▶ **Try it**: In the listing below, find the line that contains "- assert (Hrows" and the line that contains "SQL sums whole". Quote both and every line between them, exactly, and nothing more.
BEGIN
(* ===== verification/AccountRegistryProperties.v ===== *)
(** The registry of Linux accounts over time, onboarding, and what the
    readback of a host's keys shows ([api/v1/physical_accounts.py],
    [services/physical_account_service.py]). *)

From S2P Require Import Prelude PyText Models SessionLayer Samples.
From S2P Require Import AgentRpc AuditService NotificationService PhysicalAccountService AlertService.
From S2P Require Import AccountLinkService AccountLinkRequestService RequestLayer ReservationsApi AuthDependencies.
From S2P Require Import PhysicalAccountsApi.

#[local] Open Scope Z_scope.

Section registry.
Context (ci : string → string) (isoformat : Z → string) (int_text : string → option Z).

(** ** Well-formed registries *)

(** Keys are ids, and the active accounts of a server have different names,
    as the collation compares them. *)
Record registry_ok (d : Db) : Prop := {
  rg_id k pa : physical_accounts d !! k = Some pa →
    PhysicalAccount.id pa = k ∧ k < next_physical_account_id d ;
  rg_one k k' a b : physical_accounts d !! k = Some a → physical_accounts d !! k' = Some b →
    PhysicalAccount.is_active a = 1 → PhysicalAccount.is_active b = 1 →
    PhysicalAccount.server_id a = PhysicalAccount.server_id b →
    ci (PhysicalAccount.linux_username a) = ci (PhysicalAccount.linux_username b) → k = k' }.

(** What may become of an account: it is refreshed, or deleted for good. *)
Record account_life (a b : PhysicalAccount.t) : Prop := {
  al_id : PhysicalAccount.id b = PhysicalAccount.id a ;
  al_server : PhysicalAccount.server_id b = PhysicalAccount.server_id a ;
  al_name : PhysicalAccount.linux_username b = PhysicalAccount.linux_username a ;
  al_source : PhysicalAccount.source b = PhysicalAccount.source a ;
  al_creator : PhysicalAccount.created_by_user_id b = PhysicalAccount.created_by_user_id a ;
  al_notes : PhysicalAccount.notes b = PhysicalAccount.notes a ;
  al_active : PhysicalAccount.is_active b = PhysicalAccount.is_active a ∨ PhysicalAccount.is_active b = 0 }.
Lemma pushed_key_read_back_witness :
  ∃ rb, rb_ok rb = true ∧ mkManaged alice_entry alice_key (sample_user 10 "alice") true ∈ rb_managed_entries rb.
Proof.
  destruct pushed as [[answer|] c1] eqn:Hp; [|exfalso; vm_compute in Hp; discriminate Hp].
  destruct (pushed_key_read_back decimal_int key_host key_client c1 answer alice_raw "corelab-10" alice_key alice_entry
    (sample_user 10 "alice") "" 5 9 1 no_request (sample_account 5 "alice") (open_session read_db 10 "")
    eq_refl ltac:(done) alice_stored) as (fields & rb & s' & _ & _ & Hok & Hin).
  - apply (bool_decide_eq_true_1 _). vm_compute. reflexivity.
  - destruct sample_clean as (H1 & H2 & H3). split; [exact H1|]. split; [exact H2|exact H3].
  - reflexivity.
  - reflexivity.
  - assert (Hrows : managed_rows read_db 5 = [(alice_entry, alice_key, sample_user 10 "alice")]) by by vm_compute.
    change (db (open_session read_db 10 "")) with read_db. change (PhysicalAccount.id (sample_account 5 "alice")) with 5.
    rewrite Hrows. by left.
  - exact Hp.
  - by exists rb.
Defined.
(* ===== verification/UsageService.v ===== *)
(** Usage statistics and the pages that show them
    ([services/usage_service.py], [api/v1/usage.py]; a card's:
    [api/v1/gpus.py]; the laboratory's: [api/v1/lab_overview.py]).

    [ci] is the sort key of the collation in which MySQL orders host names.
    Floats are summed from left to right, as Python 3.11 does. *)

From S2P Require Import Prelude PyFloat PyText Models SessionLayer.
From S2P Require Import ReservationsApi AuthDependencies.

(** * The monthly summary, windows and rankings

    SQL sums whole seconds per row; [hours] of a sum is the float the
    database and Python make of it.  A grouped query is [group_by] over the
    joined rows; [digit] gives the value of a Unicode decimal digit. *)

#[local] Open Scope Z_scope.

(** ** Grouping *)

(** The rows of each key, keys in the order in which they come first. *)
Definition group_by {K R} `{EqDecision K} (key : R → K) (l : list R) : list (K * list R) :=
  (λ k, (k, filter (λ r, key r = k) l)) <$> remove_dups (key <$> l).

(** ** The calendar *)

Definition is_leap (y : Z) : bool := bool_decide (y mod 4 = 0) && (bool_decide (y mod 100 ≠ 0) || bool_decide (y mod 400 = 0)).

Definition days_in_month (y m : Z) : Z :=
  if bool_decide (m = 2) then (if is_leap y then 29 else 28)
  else if bool_decide (m ∈ [4; 6; 9; 11]) then 30 else 31.

(** Days before the first of January of a year, counted from the year 1. *)
Definition days_before_year (y : Z) : Z := let y := y - 1 in y * 365 + y / 4 - y / 100 + y / 400.

Definition days_before_month (y m : Z) : Z :=
  Zsum ((λ i, days_in_month y (Z.of_nat i)) <$> seq 1 (Z.to_nat m - 1)).

(** [datetime(y, m, 1)] as an instant, [None] out of range. *)
Definition first_of_month (y m : Z) : option Z :=
  if bool_decide (1 <= y <= 9999) && bool_decide (1 <= m <= 12)
  then Some (days (days_before_year y + days_before_month y m - 719162)) else None.

(** ** Windows *)

Definition _COUNTED_STATUSES : list ReservationStatus := [STATUS_ACTIVE; STATUS_COMPLETED].
Definition _TERMINAL_STATUSES : list ReservationStatus := [STATUS_COMPLETED; STATUS_FAILED; STATUS_CANCELLED].

(** [TIMESTAMPDIFF(SECOND, a, b)] *)
Definition timestampdiff (a b : Z) : Z := Z.quot (b - a) 1000000.

(** [_windowed_seconds_expr] *)
Definition windowed_seconds (window_start window_end now : Z) (r : Reservation.t) : Z :=
  timestampdiff (Z.max (Reservation.start_at r) window_start) (Z.min (Z.min (Reservation.end_at r) now) window_end).

Definition touches (window_start window_end : Z) (r : Reservation.t) : Prop :=
  Reservation.start_at r < window_end ∧ window_start < Reservation.end_at r.
#[export] Instance touches_dec a b r : Decision (touches a b r).
Proof. unfold touches. apply _. Defined.

Definition counted (window_start window_end : Z) (r : Reservation.t) : Prop :=
  Reservation.status r ∈ _COUNTED_STATUSES ∧ touches window_start window_end r.
#[export] Instance counted_dec a b r : Decision (counted a b r).
Proof. unfold counted. apply _. Defined.

(** [SUM(...) / 3600.0] *)
Definition hours_of (seconds : Z) : spec_float := float_div (float_of_int seconds) (float_of_int 3600).

Definition rounded_hours (seconds : Z) : spec_float := py_round 2 (hours_of seconds).

(** A sum per row. *)
Definition total {R} (f : R → Z) (l : list R) : Z := Zsum (f <$> l).

(** ** Monthly summary *)

Section month.
Context (digit : N → option Z).

(** [int] on the two parts of a text that [_MONTH_RE] matches; the pattern's
    end lets a line feed through. *)
Definition read_month (month : pystr) : option (Z * Z) :=
  match month with
  | a :: b :: c :: d :: 45%N :: m1 :: m2 :: rest =>
      if bool_decide (rest = [] ∨ rest = [10%N]) then
        match digit a, digit b, digit c, digit d with
        | Some a, Some b, Some c, Some d =>
            let y := 1000 * a + 100 * b + 10 * c + d in
            if bool_decide (m1 = 48%N) && (between 49 57 m2)%N then Some (y, Z.of_N m2 - 48)
            else if bool_decide (m1 = 49%N) && (between 48 50 m2)%N then Some (y, 10 + (Z.of_N m2 - 48))
            else None
        | _, _, _, _ => None
        end
      else None
  | _ => None
  end.
End month.

(** [None]: a [ValueError]. *)
Definition month_boundaries (year month_num : Z) : option (Z * Z) :=
  start ← first_of_month year month_num ;
  end_ ← (if bool_decide (month_num = 12) then first_of_month (year + 1) 1
          else first_of_month year (month_num + 1)) ;
  Some (start, end_).

Record Usage : Type := mkUsage {
  gpu_hours_used : spec_float ;
  completion_rate : spec_float ;
  reservation_count : Z ;
  by_server : list (Z * string * spec_float) ;
  by_pa : list (Z * string * string * spec_float) ;
  alerts_received : Z ;
  compliance_violations : Z }.

Section queries.
Context (d : Db).

Definition of_user (user_id : Z) (P : Reservation.t → Prop) `{∀ r, Decision (P r)} : list Reservation.t :=
  filter (λ r, Reservation.user_id r = user_id ∧ P r) (rows (reservations d)).

(** The joins: a row without its partner drops out. *)
Definition with_server (r : Reservation.t) : option (Server.t * Reservation.t) :=
  sv ← servers d !! Reservation.server_id r ; Some (sv, r).

Definition with_account (r : Reservation.t) : option (PhysicalAccount.t * Server.t * Reservation.t) :=
  link ← account_links d !! Reservation.account_link_id r ;
  pa ← physical_accounts d !! AccountLink.physical_account_id link ;
  sv ← servers d !! Reservation.server_id r ;
  Some (pa, sv, r).

Definition with_card (r : Reservation.t) : option (Gpu.t * Server.t * Reservation.t) :=
  g ← Reservation.gpu_id r ;
  gpu ← gpus d !! g ;
  sv ← servers d !! Gpu.server_id gpu ;
  Some (gpu, sv, r).

Definition with_user (r : Reservation.t) : option (User.t * Reservation.t) :=
  user ← users d !! Reservation.user_id r ; Some (user, r).

(** Seconds per server, and per account and host name. *)
Definition server_seconds (window_start window_end now : Z) (rs : list Reservation.t) : list (Z * string * Z) :=
  (λ g, (g.1, total (windowed_seconds window_start window_end now) (snd <$> g.2))) <$>
    group_by (λ x, (Server.id x.1, Server.hostname x.1)) (omap with_server rs).

Definition account_seconds (window_start window_end now : Z) (rs : list Reservation.t) :
    list (Z * string * string * Z) :=
  (λ g, (g.1, total (windowed_seconds window_start window_end now) (snd <$> g.2))) <$>
    group_by (λ x, (PhysicalAccount.id x.1.1, PhysicalAccount.linux_username x.1.1, Server.hostname x.1.2))
      (omap with_account rs).

Definition _governance_counts (user_id month_start month_end : Z) : Z * Z :=
  let mine (P : Notification.t → bool) :=
    Z.of_nat (length (filter (λ n, Notification.recipient_user_id n = user_id ∧
      month_start <= Notification.created_at n < month_end ∧ P n = true) (notifications d))) in
  (mine (λ n, bool_decide (Notification.severity n ∈ ["warn"; "error"]%string)),
   mine (λ n, String.prefix "compliance." (Notification.ntype n))).

(** [float(completed) / total], or 0.0 *)
Definition completion (rs : list Reservation.t) : spec_float :=
  let n (st : ReservationStatus) := Z.of_nat (length (filter (λ r, Reservation.status r = st) rs)) in
  let total_terminal := n STATUS_COMPLETED + n STATUS_FAILED + n STATUS_CANCELLED in
  if bool_decide (0 < total_terminal) then float_div (float_of_int (n STATUS_COMPLETED)) (float_of_int total_terminal)
  else S754_zero false.

Definition month_usage (user_id month_start month_end now : Z) : Usage :=
  let rs := of_user user_id (counted month_start month_end) in
  let '(alerts, violations) := _governance_counts user_id month_start month_end in
  mkUsage
    (py_round 2 (hours_of (total (windowed_seconds month_start month_end now) rs)))
    (py_round 4 (completion (of_user user_id (λ r, Reservation.status r ∈ _TERMINAL_STATUSES ∧
                                                  touches month_start month_end r))))
    (Z.of_nat (length (of_user user_id (touches month_start month_end))))
    ((λ g, (g.1, hours_of g.2)) <$> server_seconds month_start month_end now rs)
    ((λ g, (g.1, hours_of g.2)) <$> account_seconds month_start month_end now rs)
    alerts violations.

(** ** Windows of a user *)

Definition gpu_hours_for_user_in_window (user_id window_start window_end now : Z) : spec_float :=
  hours_of (total (windowed_seconds window_start window_end now) (of_user user_id (counted window_start window_end))).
END
▶ **Your response**:
  - assert (Hrows : managed_rows read_db 5 = [(alice_entry, alice_key, sample_user 10 "alice")]) by by vm_compute.
    change (db (open_session read_db 10 "")) with read_db. change (PhysicalAccount.id (sample_account 5 "alice")) with 5.
    rewrite Hrows. by left.
  - exact Hp.
  - by exists rb.
Defined.
(* ===== verification/UsageService.v ===== *)
(** Usage statistics and the pages that show them
    ([services/usage_service.py], [api/v1/usage.py]; a card's:
    [api/v1/gpus.py]; the laboratory's: [api/v1/lab_overview.py]).

    [ci] is the sort key of the collation in which MySQL orders host names.
    Floats are summed from left to right, as Python 3.11 does. *)

From S2P Require Import Prelude PyFloat PyText Models SessionLayer.
From S2P Require Import ReservationsApi AuthDependencies.

(** * The monthly summary, windows and rankings

    SQL sums whole seconds per row; [hours] of a sum is the float the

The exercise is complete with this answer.